Surtout, la France n’a jamais cédé à une demande de cette nature d’un président de la Commission, même lorsque c’était justifié pénalement. Ainsi, en 1999, le Luxembourgeois Jacques Santer, qui présidait alors l’exécutif européen, n’avait pu obtenir de Jacques Chirac et de Lionel Jospin le rappel d’Edith Cresson, ancienne Première ministre de François Mitterrand et commissaire à la Recherche, accusée de prévarication (une affaire révélée par Libération), ce qui avait contraint le collège à démissionner en bloc. Mais les temps ont changé, surtout depuis la dissolution ratée de l’Assemblée nationale. Emmanuel Macron est en position de faiblesse politique et Ursula von der Leyen le sait parfaitement : jamais elle n’aurait osé se lancer dans une telle négociation avec un gouvernement français fort.
Il est aussi vrai que les demandes de Von der Leyen ont coïncidé avec le désir de Macron de placer ses hommes et surtout de garder des leviers d’influence à Bruxelles, d’autant que le groupe Renew n’est plus aussi puissant au sein du Parlement de Strasbourg après la déculottée des élections européennes. En effet, Thierry Breton, 69 ans, n’est pas un homme de Renaissance et, comme on le dit avec componction à Paris, «les circonstances politiques ont changé», en clair avec la nomination du LR Michel Barnier à Matignon. Ce n’est d’ailleurs pas un hasard si la décision de débarquer Thierry Breton a été prise le même jour que celle de la nomination du nouveau Premier ministre, le premier week-end de septembre. Macron a manifestement estimé qu’il lui fallait à la Commission l’un de ses proches «pur Renaissance», afin de garantir «l’équilibre politique» entre les conservateurs, les socialistes et les libéraux, c’est-à-dire la coalition majoritaire au Parlement. Dès lors, qui de mieux que Stéphane Séjourné qui a présidé plusieurs années le groupe Renew et qui dirige (en théorie du moins) le parti du Président ? D’autant qu’il ne fera pas d’ombre au chef de l’Etat, contrairement à Thierry Breton. «Macron a nommé quelqu’un qui lui mangera dans la main», se désole un eurodéputé français. Et tant pis si ce copinage rappelle «l’ancien monde» tant dénoncé par Emmanuel Macron.
L’Elysée tente de réécrire l’histoire, comme il se doit, en affirmant que le chef de l’Etat a d’abord négocié le portefeuille avant de s’intéresser à la personne, ce qui ne tient pas la route puisque Breton a été confirmé le 25 juillet et non fin août comme cela était possible.
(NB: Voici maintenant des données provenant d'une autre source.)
(** The slice-to-slice loop: it returns, and the destination has grown by
    the converted elements. *)
Lemma slice_loop (fromValue : rvalue) (toType : type) (l : list data) :
  flagRO fromValue = false ->
  forall toValue initial,
    CanSet toValue = true -> typ toValue = toType ->
    dat toValue = DSlice initial ->
    for_each (@copy_element svc fromValue toType) l toValue
    = (mkValue toType
         (DSlice (initial ++ converted svc fromValue toType l)) true false,
       Returned).
Proof.
  intros HRO. induction l as [|x r IH]; intros tv initial HS HT HD.
  - simpl. rewrite app_nil_r. unfold CanSet in HS.
    apply andb_prop in HS as [HA HR]. apply negb_true_iff in HR.
    destruct tv; simpl in *. now subst.
  - cbn [for_each converted]. unfold copy_element at 1.
    destruct (CopyValue_returns rt g (Some (Index fromValue x))
                (Some (New_Elem (Elem_of toType)))) as (b & v' & E & _).
    { intros fv H. simpl in H. apply indirect_spec in H.
      destruct H as (_ & H & _). now rewrite H. }
    { intros tv' H. simpl in H. apply indirect_spec in H.
      destruct H as (_ & H2 & H3). unfold CanSet. now rewrite H2, H3 by auto. }
    change (@CopyValue svc) with (DefaultService_CopyValue rt g).
    rewrite E.
    destruct (CopyValue_handle rt g _ _ _ _ E) as [d Ed]. subst v'.
    destruct b.
    + unfold after, Append, elements. pose proof HS as HS'.
      unfold CanSet in HS'.
      apply andb_prop in HS' as [HA HR]. apply negb_true_iff in HR.
      rewrite HR. simpl flagRO. cbv iota. unfold assignTo. simpl typ.
      rewrite HT, directlyAssignable_refl. simpl bind. rewrite HD.
      rewrite Set_same_type by (auto; simpl; congruence).
      unfold step. simpl dat.
      rewrite (IH _ (initial ++ [d])%list); simpl; auto.
      now rewrite <- app_assoc.
    + apply IH; auto.
Qed.

End SliceToSlice.

(** C3, as the code has it. A copy of a slice into another slice (source
    and destination sharing no memory) returns; it runs [CopyValue] on each
    source element in order, on a fresh zero slot of the destination's
    element type, and appends the slot to the destination exactly when the
    call reports true: an element for which it reports false is dropped,
    and a string that does not parse as a [time.Time], for which it reports
    true without a write, is appended as the zero time.  The elements are
    appended to what the destination already holds: at most as many as the
    source has, so the final length is at most the initial length plus the
    source's. *)
Theorem slice_copy_appends (rt : runtime) (g : globals)
  (fromT toT : type) (fromD toD : data) (fromValue toValue : rvalue)
  (initial : list data) :
  Kind_of toT = Kind.Pointer ->
  indirectValue (ValueOf (Some (fromT, fromD))) = Some fromValue ->
  indirectValue (ValueOf (Some (toT, toD))) = Some toValue ->
  Kind_of (typ fromValue) = Kind.Slice ->
  Kind_of (typ toValue) = Kind.Slice ->
  dat toValue = DSlice initial ->
  let appended :=
    converted (CopyService rt g) fromValue (typ toValue) (elements fromValue) in
  @Copy (CopyService rt g) (Some (fromT, fromD)) (Some (toT, toD))
  = (Some (toT, store toT toD (DSlice (initial ++ appended))), Returned)
  /\ (List.length appended <= List.length (elements fromValue))%nat
  /\ (List.length (initial ++ appended)
      <= List.length initial + List.length (elements fromValue))%nat.
Proof.
  intros HK HF HT HKF HKT HD appended.
  destruct (Copy_handles _ _ _ _ _ _ HK HF HT) as (HRO & HS & HIF & HIT).
  pose proof (converted_length (CopyService rt g) fromValue (typ toValue)
                (elements fromValue)) as HL.
  subst appended.
  split; [|split; [exact HL|rewrite length_app; lia]].
  rewrite (Copy_unwrapped _ _ _ _ _ _ _ HK HF HT).
  unfold copy_shapes. rewrite HIF, HIT, HKF, HKT. simpl kind_eqb.
  cbv iota. simpl andb. cbv iota.
  rewrite (slice_loop rt g fromValue (typ toValue) _ HRO toValue initial HS
             eq_refl HD).
  reflexivity.
Qed.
Surtout que, en dehors du titre, le portefeuille dont héritera le commissaire français ressemble à celui que détenait Breton, mais tout de même élagué, puisque la défense, le numérique, le tourisme, l’audiovisuel et l’espace (un dossier sur lequel il s’affrontait avec Musk là aussi) seront distribués à d’autres commissaires. Séjourné sera «vice-président exécutif» chargé de la «prospérité et de la compétitivité» avec une autorité directe sur les directions générales du marché intérieur et de l’industrie et disposera d’instruments de financement. Pour le reste, il aura autorité sur quatre commissaires : recherche et innovation, commerce, économie et finance et services financiers. Vu l’expérience de la Commission sortante, ce sera surtout une autorité nominale d’autant que, parions-le, ces commissaires seront sans doute tous PPE et s’adresseront en priorité à Ursula von der Leyen. L’Elysée ne craint pas d’affirmer que, vu le portefeuille, Séjourné est l’homme de la situation, puisque selon Paris, il serait un économiste de qualité, ce que le monde semblait ignorer jusque-là. Pour en rajouter, rappelons qu’il ne parle pas parfaitement anglais, ce qui est un rien gênant pour un tel poste… Le Parlement européen aurait donc toutes les raisons de le retoquer, mais, vu le rapport de forces internes, c’est douteux.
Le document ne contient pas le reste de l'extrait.